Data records
:::
(** * Double-entry reconciliation engine of [financial_planning]

    A shallow embedding of the Python sources

      - [merge/commbank_tools.py]
          (class [EnhancedDoubleEntryAccountingSystem]),
      - [merge/financial_planning/transaction_processor.py]
          (class [TransactionProcessor]),
      - [merge/financial_planning/exporter.py] (class [Exporter]),
      - [merge/financial_planning/file_loader.py] (class [FileLoader]),

    followed by the properties of the specification, one theorem per
    claim, and by further properties of the code.

    Conventions of the embedding.

      - A Python [str] is a [string]; the text is taken to be ASCII.
      - A Python [float] is a [pyfloat]: an exact rational, or one of the
        three IEEE special values.  Rounding to binary64, overflow of huge
        literals and the sign of zero are not represented.
      - A [dict] keyed by account name is a [gmap string _]; the ordered
        category table is an association list.
      - Methods run in a state-and-exception monad over the object
        ([processor]); [uuid.uuid4()] and [datetime.now()] read oracles
        carried by the state, and [print] appends to [stdout]. *)

From Stdlib Require Import ZArith QArith Qcanon Qcabs Ascii String List Lia.
From stdpp Require Import base numbers option list gmap strings fin_maps.

Local Open Scope string_scope.
Local Open Scope Z_scope.

(* ===================================================================== *)
(** ** Python floats *)
(* ===================================================================== *)

Inductive pyfloat : Type :=
  | Finite (q : Qc)
  | PInf
  | NInf
  | NaN.

Module PyFloat.

Definition of_Z (z : Z) : pyfloat := Finite (Q2Qc (inject_Z z)).

(** [m / 10^k], the value of a decimal literal such as [45.00]. *)
Definition decimal (m : Z) (k : nat) : pyfloat :=
  Finite (Q2Qc (Qmake m (Z.to_pos (10 ^ Z.of_nat k)))).

Definition zero : pyfloat := of_Z 0.

(** The literal [0.01] used as tolerance throughout the sources. *)
Definition cent : pyfloat := Finite (Q2Qc (Qmake 1 100)).

Definition neg (x : pyfloat) : pyfloat :=
  match x with
  | Finite q => Finite (- q)%Qc
  | PInf => NInf
  | NInf => PInf
  | NaN => NaN
  end.

Definition abs (x : pyfloat) : pyfloat :=
  match x with
  | Finite q => Finite (Qcabs q)
  | PInf | NInf => PInf
  | NaN => NaN
  end.

Definition add (x y : pyfloat) : pyfloat :=
  match x, y with
  | NaN, _ | _, NaN => NaN
  | Finite a, Finite b => Finite (a + b)%Qc
  | PInf, NInf | NInf, PInf => NaN
  | PInf, _ | _, PInf => PInf
  | NInf, _ | _, NInf => NInf
  end.

Definition sub (x y : pyfloat) : pyfloat := add x (neg y).

(** Three-way comparison; [None] when an operand is NaN, for which every
    ordered comparison and [==] answer [False]. *)
Definition cmp (x y : pyfloat) : option comparison :=
  match x, y with
  | NaN, _ | _, NaN => None
  | Finite a, Finite b => Some (a ?= b)%Qc
  | PInf, PInf | NInf, NInf => Some Eq
  | PInf, _ | _, NInf => Some Gt
  | NInf, _ | _, PInf => Some Lt
  end.
Definition anonymous_net : remote :=
  {| auth_session := Resolves (Some {| user := None |});
     is_admin_rpc := fun _ => Resolves (ok (Some (JBool false)));
     fault_of := fun _ => Healthy;
     clock := "2025-06-01T12:00:00.000Z" |}.

(** A world in which user [u1] already holds 45 tokens at level 1. *)
Definition world_with_45 : world :=
  {| db := {| token_transactions := [];
              user_tokens := [ {| user_id := "u1"; balance := 45; level := 1;
                                  updated_at := None |} ];
              admin_users := [] |};
     log := [] |}.

(** A network on which the ledger insert resolves to an error. *)
Definition ledger_down_net : remote :=
  {| auth_session := Resolves (Some {| user := None |});
     is_admin_rpc := fun _ => Resolves (ok (Some (JBool false)));
     fault_of := fun rq =>
       match rq with
       | InsertTokenTransactions _ => Fails {| message := "permission denied" |}
       | _ => Healthy
       end;
     clock := "2025-06-01T12:00:00.000Z" |}.

(** Administrator scenarios. *)
Definition sample_admin_email : string := "Admin@GreenGen.example".

Definition admin_session : option AuthData :=
  Some {| user := Some {| id := "a1"; email := Some "ADMIN@greengen.example" |} |}.

Definition visitor_session : option AuthData :=
  Some {| user := Some {| id := "u1"; email := Some "visitor@greengen.example" |} |}.

(** The administrator is signed in; every request goes through. *)
Definition admin_net : remote :=
  {| auth_session := Resolves admin_session;
     is_admin_rpc := fun _ => Resolves (ok (Some (JBool false)));
     fault_of := fun _ => Healthy;
     clock := "2025-06-01T12:00:00.000Z" |}.

(** A visitor is signed in; every request goes through and the remote
    procedure answers [false]. *)
Definition visitor_net : remote :=
  {| auth_session := Resolves visitor_session;
     is_admin_rpc := fun _ => Resolves (ok (Some (JBool false)));
     fault_of := fun _ => Healthy;
     clock := "2025-06-01T12:00:00.000Z" |}.

(** A visitor is signed in; the membership lookup resolves to an error and
    the remote procedure answers [true]. *)
Definition lookup_error_net : remote :=
  {| auth_session := Resolves visitor_session;
     is_admin_rpc := fun _ => Resolves (ok (Some (JBool true)));
     fault_of := fun rq =>
       match rq with
       | SelectAdminUsers _ => Fails {| message := "permission denied" |}
       | _ => Healthy
       end;
     clock := "2025-06-01T12:00:00.000Z" |}.

(** As above, but the membership lookup throws. *)
Definition lookup_throws_net : remote :=
  {| auth_session := Resolves visitor_session;
     is_admin_rpc := fun _ => Resolves (ok (Some (JBool true)));
     fault_of := fun rq =>
       match rq with
       | SelectAdminUsers _ => Unreachable
       | _ => Healthy
       end;
     clock := "2025-06-01T12:00:00.000Z" |}.

(** A visitor is signed in; the membership lookup resolves to an error and
    the call to the remote procedure throws. *)
Definition rpc_throws_net : remote :=
  {| auth_session := Resolves visitor_session;
     is_admin_rpc := fun _ => Rejects;
     fault_of := fun rq =>
       match rq with
       | SelectAdminUsers _ => Fails {| message := "permission denied" |}
       | _ => Healthy
       end;
     clock := "2025-06-01T12:00:00.000Z" |}.

(** A world in which [u1] is a member of the administrators. *)
Definition world_with_member : world :=
  {| db := {| token_transactions := []; user_tokens := [];
              admin_users := [ {| admin_user_id := "u1" |} ] |};
     log := [] |}.

(* ------------------------------------------------------------------ *)
(** ** More of JavaScript *)

Module JsText.

(** [`${n}`] for an integer [n]: its decimal digits, with a leading minus
    sign when negative. *)
Definition Number_toString (n : Z) : string :=
  NilZero.string_of_int (Z.to_int n).

(** [s.includes(sub)] *)
Fixpoint includes (s sub : string) : bool :=
  if String.prefix sub s then true
  else
    match s with
    | EmptyString => false
    | String _ rest => includes rest sub
    end.

End JsText.

Import JsText.

(* ------------------------------------------------------------------ *)
(** ** Several reports in a row *)

(** The reports of one user, submitted one after the other with
    [updateUserTokensForReport]; each report is a size and a title.  The
    answers of the calls are collected. *)
Fixpoint awardEach (userId : string) (reports : list (string * string))
  : async (list bool) :=
  match reports with
  | [] => ret []
  | (wasteSize, reportTitle) :: rest =>
      first <- updateUserTokensForReport userId wasteSize reportTitle ;;
      others <- awardEach userId rest ;;
      ret (first :: others)
  end.

(** The ledger record of a report. *)
Definition ledger_entry (userId : string) (report : string * string)
  : token_transactions_row :=
  {| tx_user_id := userId;
     amount := getTokensForWasteSize (fst report);
     description := "Waste report: " ++ snd report;
     transaction_type := "earned";
     source_type := "waste_report" |}.

(** The tokens of a list of reports. *)
Definition total_tokens (reports : list (string * string)) : Z :=
  fold_right (fun report acc => getTokensForWasteSize (fst report) + acc) 0 reports.

(** The sum of the amounts of a list of ledger records. *)
Definition ledger_sum (rows : list token_transactions_row) : Z :=
  fold_right (fun row acc => amount row + acc) 0 rows.

(** The ledger records of a user. *)
Definition ledger_of (uid : string) (rows : list token_transactions_row)
  : list token_transactions_row :=
  filter (fun r => (tx_user_id r =? uid)%string) rows.

(** The balance the store holds for a user: that of the user's row, and
    nothing when there is none. *)
Definition stored_balance (uid : string) (d : database) : Z :=
  match tokens_of uid (user_tokens d) with
  | r :: _ => balance r
  | [] => 0
  end.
:::
- [Aim of the task]:
Word for word, restate the entries from the first line to the line that has "- A Python [str]", both included, and nothing else.

- [Task result]:
(** * Double-entry reconciliation engine of [financial_planning]

    A shallow embedding of the Python sources

      - [merge/commbank_tools.py]
          (class [EnhancedDoubleEntryAccountingSystem]),
      - [merge/financial_planning/transaction_processor.py]
          (class [TransactionProcessor]),
      - [merge/financial_planning/exporter.py] (class [Exporter]),
      - [merge/financial_planning/file_loader.py] (class [FileLoader]),

    followed by the properties of the specification, one theorem per
    claim, and by further properties of the code.

    Conventions of the embedding.

      - A Python [str] is a [string]; the text is taken to be ASCII.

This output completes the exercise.